### Your instructions
From the data below, repeat exactly the lines from the line with "destruct Hr as (_ & Hp & Hs)." to the line with "- split; [done|]. intros a r'. rewrite", both included.

** Opening Information provided block **

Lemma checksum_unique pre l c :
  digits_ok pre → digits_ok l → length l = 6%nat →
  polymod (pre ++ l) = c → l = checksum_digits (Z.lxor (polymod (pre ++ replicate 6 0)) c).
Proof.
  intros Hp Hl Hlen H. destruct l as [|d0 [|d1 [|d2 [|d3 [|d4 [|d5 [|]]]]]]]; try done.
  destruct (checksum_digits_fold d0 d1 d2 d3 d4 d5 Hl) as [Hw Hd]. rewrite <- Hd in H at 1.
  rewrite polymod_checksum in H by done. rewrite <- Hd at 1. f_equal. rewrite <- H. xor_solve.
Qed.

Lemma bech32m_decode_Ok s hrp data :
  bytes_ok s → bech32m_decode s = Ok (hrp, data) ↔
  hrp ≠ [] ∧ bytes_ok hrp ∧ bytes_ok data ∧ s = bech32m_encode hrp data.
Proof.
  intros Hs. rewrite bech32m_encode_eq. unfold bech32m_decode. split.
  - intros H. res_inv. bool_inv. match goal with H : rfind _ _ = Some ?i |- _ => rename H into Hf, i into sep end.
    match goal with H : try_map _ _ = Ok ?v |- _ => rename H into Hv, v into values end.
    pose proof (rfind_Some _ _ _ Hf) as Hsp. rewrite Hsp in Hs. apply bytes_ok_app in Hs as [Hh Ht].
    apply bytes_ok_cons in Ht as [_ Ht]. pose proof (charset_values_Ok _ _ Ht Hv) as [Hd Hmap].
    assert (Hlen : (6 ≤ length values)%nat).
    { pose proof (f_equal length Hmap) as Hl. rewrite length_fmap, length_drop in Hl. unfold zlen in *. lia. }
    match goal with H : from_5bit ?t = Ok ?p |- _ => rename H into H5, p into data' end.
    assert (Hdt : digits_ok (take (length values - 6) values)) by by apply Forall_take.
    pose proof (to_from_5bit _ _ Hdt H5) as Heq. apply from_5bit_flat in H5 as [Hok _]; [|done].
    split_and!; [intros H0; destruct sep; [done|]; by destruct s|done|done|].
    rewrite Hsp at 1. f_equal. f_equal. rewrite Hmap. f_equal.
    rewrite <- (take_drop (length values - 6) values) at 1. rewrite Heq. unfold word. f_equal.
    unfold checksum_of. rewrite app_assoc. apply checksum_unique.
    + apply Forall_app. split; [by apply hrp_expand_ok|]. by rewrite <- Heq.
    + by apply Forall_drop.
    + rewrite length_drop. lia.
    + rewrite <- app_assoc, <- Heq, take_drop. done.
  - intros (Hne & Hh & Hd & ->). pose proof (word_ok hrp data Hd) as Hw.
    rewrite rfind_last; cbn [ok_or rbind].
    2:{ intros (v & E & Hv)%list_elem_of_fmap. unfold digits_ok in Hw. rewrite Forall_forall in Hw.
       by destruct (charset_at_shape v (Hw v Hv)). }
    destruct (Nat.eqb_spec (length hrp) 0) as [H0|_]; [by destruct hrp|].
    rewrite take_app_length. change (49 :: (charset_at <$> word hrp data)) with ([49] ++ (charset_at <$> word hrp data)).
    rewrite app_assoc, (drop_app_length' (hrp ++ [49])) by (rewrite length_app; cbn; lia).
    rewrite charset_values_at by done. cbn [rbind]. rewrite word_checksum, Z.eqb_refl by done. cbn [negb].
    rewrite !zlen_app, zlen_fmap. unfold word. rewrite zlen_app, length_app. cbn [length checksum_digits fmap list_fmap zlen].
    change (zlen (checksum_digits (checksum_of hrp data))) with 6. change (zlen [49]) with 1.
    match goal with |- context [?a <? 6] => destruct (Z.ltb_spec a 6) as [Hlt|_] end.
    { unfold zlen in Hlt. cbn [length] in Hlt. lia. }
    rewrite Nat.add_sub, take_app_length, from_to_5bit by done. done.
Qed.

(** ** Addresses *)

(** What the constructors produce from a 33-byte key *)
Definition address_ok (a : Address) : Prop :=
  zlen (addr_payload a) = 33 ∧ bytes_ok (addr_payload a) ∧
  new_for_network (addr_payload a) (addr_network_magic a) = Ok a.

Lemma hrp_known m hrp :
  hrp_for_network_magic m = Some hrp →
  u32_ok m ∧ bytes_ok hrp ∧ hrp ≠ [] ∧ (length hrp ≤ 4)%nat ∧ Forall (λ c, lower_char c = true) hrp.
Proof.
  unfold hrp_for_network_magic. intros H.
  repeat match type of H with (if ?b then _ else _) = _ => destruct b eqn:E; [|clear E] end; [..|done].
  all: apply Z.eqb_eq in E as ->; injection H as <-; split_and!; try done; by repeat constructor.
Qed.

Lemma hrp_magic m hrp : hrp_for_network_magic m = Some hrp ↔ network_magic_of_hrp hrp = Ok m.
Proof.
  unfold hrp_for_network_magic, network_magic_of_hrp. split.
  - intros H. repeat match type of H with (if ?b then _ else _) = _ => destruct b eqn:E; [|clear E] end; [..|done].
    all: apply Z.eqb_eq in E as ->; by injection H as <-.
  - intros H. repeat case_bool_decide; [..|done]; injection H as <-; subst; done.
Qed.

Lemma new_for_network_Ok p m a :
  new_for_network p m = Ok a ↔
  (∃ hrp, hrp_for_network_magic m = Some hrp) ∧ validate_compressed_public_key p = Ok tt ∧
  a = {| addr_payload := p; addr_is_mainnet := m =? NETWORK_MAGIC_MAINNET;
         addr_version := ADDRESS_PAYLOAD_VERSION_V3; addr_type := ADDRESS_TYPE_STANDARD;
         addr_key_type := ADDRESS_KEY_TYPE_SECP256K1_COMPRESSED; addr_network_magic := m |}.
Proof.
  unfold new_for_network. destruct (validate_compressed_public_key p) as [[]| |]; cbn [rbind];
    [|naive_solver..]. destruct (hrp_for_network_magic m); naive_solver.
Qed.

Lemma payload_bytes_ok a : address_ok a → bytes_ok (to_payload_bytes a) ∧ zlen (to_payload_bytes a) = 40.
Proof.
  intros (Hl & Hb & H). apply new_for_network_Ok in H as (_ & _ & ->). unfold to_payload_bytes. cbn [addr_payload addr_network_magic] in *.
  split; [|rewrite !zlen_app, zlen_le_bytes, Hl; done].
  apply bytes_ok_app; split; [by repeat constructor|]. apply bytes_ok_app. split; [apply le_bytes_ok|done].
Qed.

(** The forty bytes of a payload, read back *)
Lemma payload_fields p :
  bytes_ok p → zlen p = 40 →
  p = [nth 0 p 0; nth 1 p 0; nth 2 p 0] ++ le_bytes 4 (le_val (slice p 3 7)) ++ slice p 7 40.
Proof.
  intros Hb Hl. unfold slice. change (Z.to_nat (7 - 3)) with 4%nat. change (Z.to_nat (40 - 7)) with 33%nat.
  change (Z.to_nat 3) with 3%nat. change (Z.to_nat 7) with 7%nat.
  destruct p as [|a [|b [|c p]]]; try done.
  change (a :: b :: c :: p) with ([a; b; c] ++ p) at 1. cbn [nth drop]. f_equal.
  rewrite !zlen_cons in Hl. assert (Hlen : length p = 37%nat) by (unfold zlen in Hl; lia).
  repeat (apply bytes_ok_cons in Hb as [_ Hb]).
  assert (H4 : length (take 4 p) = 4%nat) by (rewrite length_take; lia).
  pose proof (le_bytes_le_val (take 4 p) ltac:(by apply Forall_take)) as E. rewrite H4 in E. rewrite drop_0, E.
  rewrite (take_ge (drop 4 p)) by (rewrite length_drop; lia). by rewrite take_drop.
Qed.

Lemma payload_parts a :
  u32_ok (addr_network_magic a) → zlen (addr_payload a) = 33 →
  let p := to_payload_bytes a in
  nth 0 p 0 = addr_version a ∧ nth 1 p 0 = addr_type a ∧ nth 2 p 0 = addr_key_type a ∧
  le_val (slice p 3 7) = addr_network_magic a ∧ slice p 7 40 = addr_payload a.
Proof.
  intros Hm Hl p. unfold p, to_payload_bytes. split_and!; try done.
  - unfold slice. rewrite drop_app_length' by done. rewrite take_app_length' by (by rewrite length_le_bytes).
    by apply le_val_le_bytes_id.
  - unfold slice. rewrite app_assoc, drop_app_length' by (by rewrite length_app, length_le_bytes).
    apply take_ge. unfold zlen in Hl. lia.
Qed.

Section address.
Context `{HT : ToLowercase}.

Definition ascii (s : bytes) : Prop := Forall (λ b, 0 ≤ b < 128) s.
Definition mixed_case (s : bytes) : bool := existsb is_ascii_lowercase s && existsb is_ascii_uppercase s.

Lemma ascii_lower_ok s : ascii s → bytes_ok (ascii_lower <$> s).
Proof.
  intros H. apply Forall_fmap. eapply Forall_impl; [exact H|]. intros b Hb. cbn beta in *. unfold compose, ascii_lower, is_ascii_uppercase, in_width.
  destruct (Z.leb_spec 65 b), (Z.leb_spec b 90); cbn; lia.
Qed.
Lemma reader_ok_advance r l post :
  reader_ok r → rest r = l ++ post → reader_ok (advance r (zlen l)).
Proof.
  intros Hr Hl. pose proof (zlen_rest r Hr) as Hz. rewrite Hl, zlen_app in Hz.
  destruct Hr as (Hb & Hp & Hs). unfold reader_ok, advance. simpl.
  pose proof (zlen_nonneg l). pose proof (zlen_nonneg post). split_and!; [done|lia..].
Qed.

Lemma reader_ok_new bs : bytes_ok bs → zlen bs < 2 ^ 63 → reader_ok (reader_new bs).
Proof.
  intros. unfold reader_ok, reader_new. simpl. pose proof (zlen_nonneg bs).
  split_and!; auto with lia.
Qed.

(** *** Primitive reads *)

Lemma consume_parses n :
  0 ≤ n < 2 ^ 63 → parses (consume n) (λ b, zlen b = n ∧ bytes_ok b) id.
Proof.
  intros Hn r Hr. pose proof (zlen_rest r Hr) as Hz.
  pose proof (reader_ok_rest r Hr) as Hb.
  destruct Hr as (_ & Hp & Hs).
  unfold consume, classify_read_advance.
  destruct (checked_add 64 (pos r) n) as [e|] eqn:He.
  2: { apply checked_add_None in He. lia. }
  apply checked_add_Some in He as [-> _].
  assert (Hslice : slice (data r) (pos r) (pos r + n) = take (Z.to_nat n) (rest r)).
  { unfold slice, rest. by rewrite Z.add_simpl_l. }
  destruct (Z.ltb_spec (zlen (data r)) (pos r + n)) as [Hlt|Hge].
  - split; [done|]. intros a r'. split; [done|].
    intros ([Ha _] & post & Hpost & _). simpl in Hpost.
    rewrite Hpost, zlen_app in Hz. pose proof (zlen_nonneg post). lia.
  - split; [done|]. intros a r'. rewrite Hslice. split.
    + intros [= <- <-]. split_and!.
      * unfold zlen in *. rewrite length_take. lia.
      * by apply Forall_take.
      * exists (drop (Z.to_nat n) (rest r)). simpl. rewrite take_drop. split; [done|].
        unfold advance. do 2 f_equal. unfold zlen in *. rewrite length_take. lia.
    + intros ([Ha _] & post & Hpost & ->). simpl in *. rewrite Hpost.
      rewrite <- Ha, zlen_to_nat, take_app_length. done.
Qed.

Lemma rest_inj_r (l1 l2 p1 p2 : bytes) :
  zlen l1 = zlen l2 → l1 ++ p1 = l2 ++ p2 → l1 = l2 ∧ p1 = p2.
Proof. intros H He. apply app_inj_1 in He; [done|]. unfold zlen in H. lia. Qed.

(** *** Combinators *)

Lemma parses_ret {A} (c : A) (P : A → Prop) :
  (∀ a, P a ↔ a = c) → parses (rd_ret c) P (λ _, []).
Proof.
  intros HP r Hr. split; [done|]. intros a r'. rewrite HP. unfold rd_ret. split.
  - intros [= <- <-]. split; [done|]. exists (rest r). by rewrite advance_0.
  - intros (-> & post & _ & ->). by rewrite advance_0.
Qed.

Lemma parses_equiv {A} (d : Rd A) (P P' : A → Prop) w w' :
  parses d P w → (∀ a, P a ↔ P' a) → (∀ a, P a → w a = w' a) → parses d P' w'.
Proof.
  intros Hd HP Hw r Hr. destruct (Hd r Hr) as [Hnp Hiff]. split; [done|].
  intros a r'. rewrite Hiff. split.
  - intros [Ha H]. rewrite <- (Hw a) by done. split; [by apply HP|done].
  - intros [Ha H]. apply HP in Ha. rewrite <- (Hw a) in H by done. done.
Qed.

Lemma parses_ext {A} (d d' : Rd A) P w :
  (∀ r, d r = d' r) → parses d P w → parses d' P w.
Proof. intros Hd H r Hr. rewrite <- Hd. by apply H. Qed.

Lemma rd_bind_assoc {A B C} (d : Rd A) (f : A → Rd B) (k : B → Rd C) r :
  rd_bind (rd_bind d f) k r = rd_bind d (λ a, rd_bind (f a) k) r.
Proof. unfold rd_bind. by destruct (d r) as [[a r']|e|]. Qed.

** Closing Information provided block **

### Completed task
  destruct Hr as (_ & Hp & Hs).
  unfold consume, classify_read_advance.
  destruct (checked_add 64 (pos r) n) as [e|] eqn:He.
  2: { apply checked_add_None in He. lia. }
  apply checked_add_Some in He as [-> _].
  assert (Hslice : slice (data r) (pos r) (pos r + n) = take (Z.to_nat n) (rest r)).
  { unfold slice, rest. by rewrite Z.add_simpl_l. }
  destruct (Z.ltb_spec (zlen (data r)) (pos r + n)) as [Hlt|Hge].
  - split; [done|]. intros a r'. split; [done|].
    intros ([Ha _] & post & Hpost & _). simpl in Hpost.
    rewrite Hpost, zlen_app in Hz. pose proof (zlen_nonneg post). lia.
  - split; [done|]. intros a r'. rewrite Hslice. split.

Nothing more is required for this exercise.